Summary
Valero Energy Corporation (VLO) has amended and restated its existing revolving credit agreement, enhancing its financial flexibility. The updated agreement, effective November 12, 2015, extends the maturity date by two years to November 12, 2020, providing a longer-term funding source. Importantly, the company has also secured reduced commitment fees and interest rates, indicating improved borrowing costs and potentially a stronger financial position. This move underscores Valero's proactive approach to managing its capital structure. The expanded credit facility of up to $3.0 billion, with an option to increase it to $4.5 billion, offers significant liquidity for general corporate purposes, including potential debt refinancing. This updated credit arrangement provides investors with confidence in Valero's ability to meet its financial obligations and pursue strategic opportunities.
Key Highlights
- 1Valero Energy Corporation amended and restated its revolving credit agreement on November 12, 2015.

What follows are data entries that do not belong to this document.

(* ===== verification/Context.v ===== *)
(** * The shared context (src/context.rs, settings.rs, keystore.rs, commons/simplebus.rs, dns_utils.rs, main.rs)

    The settings with their defaults, the key files, the context with its active
    key, the event bus, and how they are put together at the start. The TOML
    library is the class [Toml]; files are arguments. *)

From S2P Require Import Prelude Text Net Commons Hash Keystore Buffer Protocol Block Store Chain Authority Cache Resolve Hosts Miner.
Open Scope Z_scope.

(** ** Settings (src/settings.rs) *)
Module Settings.
Record Net := mkNet { peers : list rstr; net_listen : rstr; public : bool; ruvchain_only : bool }.
Record Dns := mkDns {
  dns_listen : rstr;
  dns_threads : Z;
  forwarders : list rstr;
  bootstraps : list rstr;
  hosts : list rstr;
}.
Record Mining := mkMining { mining_threads : Z; lower : bool }.
Record t := mk {
  origin : rstr;
  key_files : list rstr;
  check_blocks : Z;
  net : Net;
  dns : Dns;
  mining : Mining;
}.

Definition default_listen : rstr := str "[::]:6890".
Definition default_listen_dns : rstr := str "0.0.0.0:53".
Definition default_threads : Z := 100.
Definition default_check_blocks : Z := 8.
Definition default_key_files : list rstr :=
  str <$> ["key1.toml"; "key2.toml"; "key3.toml"; "key4.toml"; "key5.toml"]%string.
Definition default_dns_bootstraps : list rstr := str <$> ["9.9.9.9:53"; "94.140.14.14:53"]%string.

Definition default_net : Net :=
  mkNet (str <$> ["[fa00:4715:66fa:2bd:3032:b5d1:e86f:239c]:6890"; "[fa01:4d05:21d7:372b:2060:efe4:c759:a803]:6890"]%string)
    (str "[::]:6890") true false.
Definition default_dns : Dns :=
  mkDns (str "127.0.0.1:53") 20 (str <$> ["94.140.14.14:53"; "94.140.15.15:53"]%string) default_dns_bootstraps [].
Definition default_mining : Mining := mkMining 0 false.
Definition default_settings : t :=
  mk (str "067661AEE359CE85F95F6C3A3D994350979340011C0616D8296B0BF21E000000") default_key_files
    default_check_blocks default_net default_dns default_mining.

(** An empty origin stands for a chain of one's own. *)
Definition get_origin {E} {BP : Build} {U : Unicode} (s : t) : outcome E bytes :=
  if bool_decide (origin s = []) then Ok Bytes.zero32 else
  match from_hex (origin s) with Ok b => Ok b | Err _ => Panic | Panic => Panic | OutOfFuel => OutOfFuel end.
End Settings.

(** ** Key files (src/keystore.rs) *)
Module KeyFile.
Record KeyPack := mkPack { public : rstr; secret : rstr }.
Record Keys := mkKeys { encrypted : bool; signing : KeyPack; encryption : KeyPack }.
End KeyFile.

(** [toml::to_string] and [toml::from_str]. *)
Class Toml := {
  toml_of_keys : KeyFile.Keys → rstr;
  toml_keys : rstr → option KeyFile.Keys;
  toml_settings : rstr → option Settings.t;
}.

Section KeyFiles.
Context {CR : Crypto} {EC : Ecies} {BP : Build} {U : Unicode} {TM : Toml}.
Import KeyFile.

Definition get_keys (k : Keystore.t) : Keys :=
  mkKeys false (mkPack (to_hex (Keystore.get_public k)) (to_hex (Keystore.get_private k)))
    (mkPack (to_hex (CryptoBox.public (Keystore.crypto_box k))) (to_hex (CryptoBox.secret (Keystore.crypto_box k)))).

(** [unwrap] of the hexadecimal text and of its length. *)
Definition secret_key {E} (text : rstr) : outcome E bytes :=
  match from_hex text with
  | Ok b => if bool_decide (length b = 32%nat) then Ok b else Panic
  | OutOfFuel => OutOfFuel
  | _ => Panic
  end.

(** [from_file]: [file] is what [fs::read] gives, [None] for an error. *)
Definition from_file {E} (filename : rstr) (file : option bytes) : outcome E (option Keystore.t) :=
  match file with
  | None => Ok None
  | Some key =>
      match toml_keys (if from_utf8_ok key then key else []) with
      | None => Ok None
      | Some keys =>
          let! secret := secret_key (E := E) (KeyFile.secret (signing keys)) in
          let! crypto_box := CryptoBox.from_strings (E := E) (KeyFile.secret (encryption keys)) (public (encryption keys)) in
          let keystore := Keystore.mk secret [] filename crypto_box false in
          let! strong := Keystore.check_public_key_strength (E := E) (Keystore.get_public keystore) KEYSTORE_DIFFICULTY in
          Ok (if (strong : bool) then Some keystore else None)
      end
  end.

(** [save]: the file written, when it could be created, and the keystore with
    its new path; a failed write panics. *)
Definition save {E} (filename : rstr) (created written : bool) (k : Keystore.t)
    : outcome E (option bytes * Keystore.t) :=
  if negb created then Ok (None, k) else
  if negb written then Panic else
  Ok (Some (trim (toml_of_keys (get_keys k))),
      Keystore.mk (Keystore.keypair k) (Keystore.hash k) filename (Keystore.crypto_box k) (Keystore.old k)).

(** [Settings::load]: text that is no UTF-8 panics. *)
Definition load_settings {E} (file : option bytes) : outcome E (option Settings.t) :=
  match file with
  | None => Ok None
  | Some text => if from_utf8_ok text then Ok (toml_settings text) else Panic
  end.

(** [load_keys] of main.rs: the key files that can be read. *)
Fixpoint load_keys {E} (read : rstr → option bytes) (names : list rstr) : outcome E (list Keystore.t) :=
  match names with
  | [] => Ok []
  | name :: names =>
      let! k := from_file (E := E) name (read name) in
      let! rest := load_keys (E := E) read names in
      Ok (match k with Some k => k :: rest | None => rest end)
  end.
End KeyFiles.

(** ** The context (src/context.rs) *)
Module Context.
Record t := mk {
  app_version : rstr;
  settings : Settings.t;
  keystores : list Keystore.t;
  active_key : nat;
  chain : Chain.t;
  miner_state : Miner.MinerState;
}.
Definition with_keys (c : t) (keys : list Keystore.t) (active : nat) : t :=
  mk (app_version c) (settings c) keys active (chain c) (miner_state c).

Definition new (version : rstr) (settings : Settings.t) (keys : list Keystore.t) (chain : Chain.t) : t :=
  mk version settings keys 0 chain (Miner.mkState false false).

(** [get_keystore] and [get_keystore_mut]. *)
Definition get_keystore (c : t) : option Keystore.t := keystores c !! active_key c.
Definition get_keystores (c : t) : list Keystore.t := keystores c.
Definition has_keys (c : t) : bool := negb (bool_decide (keystores c = [])).
Definition set_keystores (c : t) (keys : list Keystore.t) : t := with_keys c keys 0.
Definition add_keystore (c : t) (k : Keystore.t) : t :=
  let keys := keystores c ++ [k] in with_keys c keys (length keys - 1).
Definition select_key_by_index (c : t) (index : nat) : bool * t :=
  if bool_decide (index < length (keystores c))%nat then (true, with_keys c (keystores c) index) else (false, c).
Definition select_key_by_public {CR : Crypto} (c : t) (public : bytes) : bool * t :=
  match list_find (λ k, Keystore.get_public k = public) (keystores c) with
  | Some (i, _) => (true, with_keys c (keystores c) i)
  | None => (false, c)
  end.
Definition get_active_key_index (c : t) : nat := active_key c.
Definition get_chain (c : t) : Chain.t := chain c.
End Context.

(** ** The event bus (src/commons/simplebus.rs)

    A listener is a closure with a state of type [F]; [call] is what it does
    with an event: its new state and whether it stays. The order of the map is
    not specified; no listener sees another. *)
Module Bus.
Section Bus.
Context {T F : Type} (call : F → Z → T → F * bool).

Definition t : Type := gmap Z F.
Definition new : t := ∅.
(** [uuid] is the new random id. *)
Definition register (uuid : Z) (closure : F) (b : t) : t := <[uuid := closure]> b.
Definition unregister (uuid : Z) (b : t) : t := delete uuid b.
Definition post (event : T) (b : t) : t :=
  map_imap (λ uuid f, let (f, stays) := call f uuid event in if stays then Some f else None) b.
End Bus.
End Bus.

(** ** Putting the parts together (src/dns_utils.rs, src/main.rs) *)
Section Start.
Context {CR : Crypto} {SD : Serde} {EC : Ecies} {BP : Build} {U : Unicode} {TM : Toml}.

(** The filter of a hosts file; [system] is the path of the system's file,
    [None] on Windows without a system root. *)
Definition hosts_filter {E} (read : rstr → option bytes) (system : option rstr) (host : rstr)
    : outcome E (option Hosts.t) :=
  match (if bool_decide (host = str "system") then system else Some host) with
  | Some filename => let! h := Hosts.new (E := E) (read filename) in Ok (Some h)
  | None => Ok None
  end.

Fixpoint hosts_filters {E} (read : rstr → option bytes) (system : option rstr) (hosts : list rstr)
    : outcome E (list Hosts.t) :=
  match hosts with
  | [] => Ok []
  | host :: hosts =>
      let! f := hosts_filter (E := E) read system host in
      let! rest := hosts_filters (E := E) read system hosts in
      Ok (match f with Some f => f :: rest | None => rest end)
  end.

(** [create_server_context]: the filters in the order they are asked, the one of
    the chain last. [initialized] is the result of [initialize]. *)
Definition create_server_context {E} (settings : Settings.t) (read : rstr → option bytes) (system : option rstr)
    (chain_filter : nat → rstr → QueryType.t → outcome Empty_set (option DnsPacket.t))
    (has_doh initialized : bool) (zones : Authority.t) : outcome E ServerContext :=
  let! hosts := hosts_filters (E := E) read system (Settings.hosts (Settings.dns settings)) in
  let forwarders := Settings.forwarders (Settings.dns settings) in
  if negb initialized then Panic else
  Ok {| authority := zones;
        filters := ((λ h (_ : nat) qname qtype, Ok (Hosts.lookup h qname qtype)) <$> hosts) ++ [chain_filter];
        has_doh_client := has_doh;
        resolve_strategy := if bool_decide (forwarders = []) then Recursive else Forward forwarders;
        allow_recursive := true |}.

(** [start_dns_server]: whether the listeners, both enabled in a new context,
    could be bound. *)
Definition start_dns_server {E} (settings : Settings.t) (read : rstr → option bytes) (system : option rstr)
    (chain_filter : nat → rstr → QueryType.t → outcome Empty_set (option DnsPacket.t))
    (has_doh initialized : bool) (zones : Authority.t) (udp_bound tcp_bound : bool) : outcome E bool :=
  let! _ := create_server_context (E := E) settings read system chain_filter has_doh initialized zones in
  let result := true in
  let result := if negb udp_bound then false else result in
  Ok (if negb tcp_bound then false else result).

(** [create_context], without printing the blocks. *)
Definition create_context {E} (version : rstr) (settings : Settings.t) (disk : option Store.t)
    (read : rstr → option bytes) : outcome E Context.t :=
  let! origin := Settings.get_origin (E := E) settings in
  let! chain := Chain.open (E := E) origin (load_zones ZONES_TXT) disk in
  let! keys := load_keys (E := E) read (Settings.key_files settings) in
  Ok (Context.new version settings keys chain).

(** The first part of [start_services]: the stored chain is checked. *)
Definition check_stored {E} (now : Z) (fuel : nat) (c : Context.t) : outcome E Context.t :=
  match Chain.check_chain now fuel (Settings.check_blocks (Context.settings c)) (Context.chain c) with
  | Ok (_, chain) => Ok (Context.mk (Context.app_version c) (Context.settings c) (Context.keystores c)
                           (Context.active_key c) chain (Context.miner_state c))
  | Err _ => Panic
  | Panic => Panic
  | OutOfFuel => OutOfFuel
  end.

(** [start_services] up to the threads of the miner and the network, which start
    after it; [dns_server] is what [start_dns_server] gives. *)
Definition start_services {E} (now : Z) (fuel : nat) (dns_server : outcome E bool) (c : Context.t)
    : outcome E (bool * Context.t) :=
  let! c := check_stored (E := E) now fuel c in
  let! dns_server_ok :=
    (if 0 <? Settings.dns_threads (Settings.dns (Context.settings c)) then dns_server else Ok true) in
  Ok (dns_server_ok, c).

(** [create_genesis_if_needed]: the job for the miner. *)
Definition create_genesis_if_needed {E} (c : Context.t) : outcome E (option (Block.t * Keystore.t)) :=
  let last_block := Chain.last_block (Context.get_chain c) in
  let origin := Settings.origin (Context.settings c) in
  if bool_decide (origin = []) && negb (is_some last_block) then
    match Context.get_keystore c with
    | Some keystore =>
        let transaction := transaction_origin get_zones_hash (Keystore.get_public keystore)
                             (Keystore.get_encryption_public keystore) in
        let block := block_new (Some transaction) (Keystore.get_public keystore) [] ORIGIN_DIFFICULTY in
        let! keystore := Keystore.clone (E := E) keystore in
        Ok (Some (block, keystore))
    | None => Ok None
    end
  else Ok None.
End Start.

- 2The maturity date of the credit facility has been extended by two years, now maturing on November 12, 2020.
- 3The company secured reduced commitment fees and interest rates, indicating a favorable cost of borrowing.
- 4The aggregate principal amount of the revolving credit facility is $3,000,000,000, with an option to increase it by up to $1,500,000,000 to a total of $4,500,000,000.
- 5Proceeds from the credit facility are designated for general corporate purposes, including potential refinancing of other indebtedness.
- 6The agreement includes customary affirmative and negative covenants and events of default.
- 7JPMorgan Chase Bank, N.A. continues to serve as the Administrative Agent.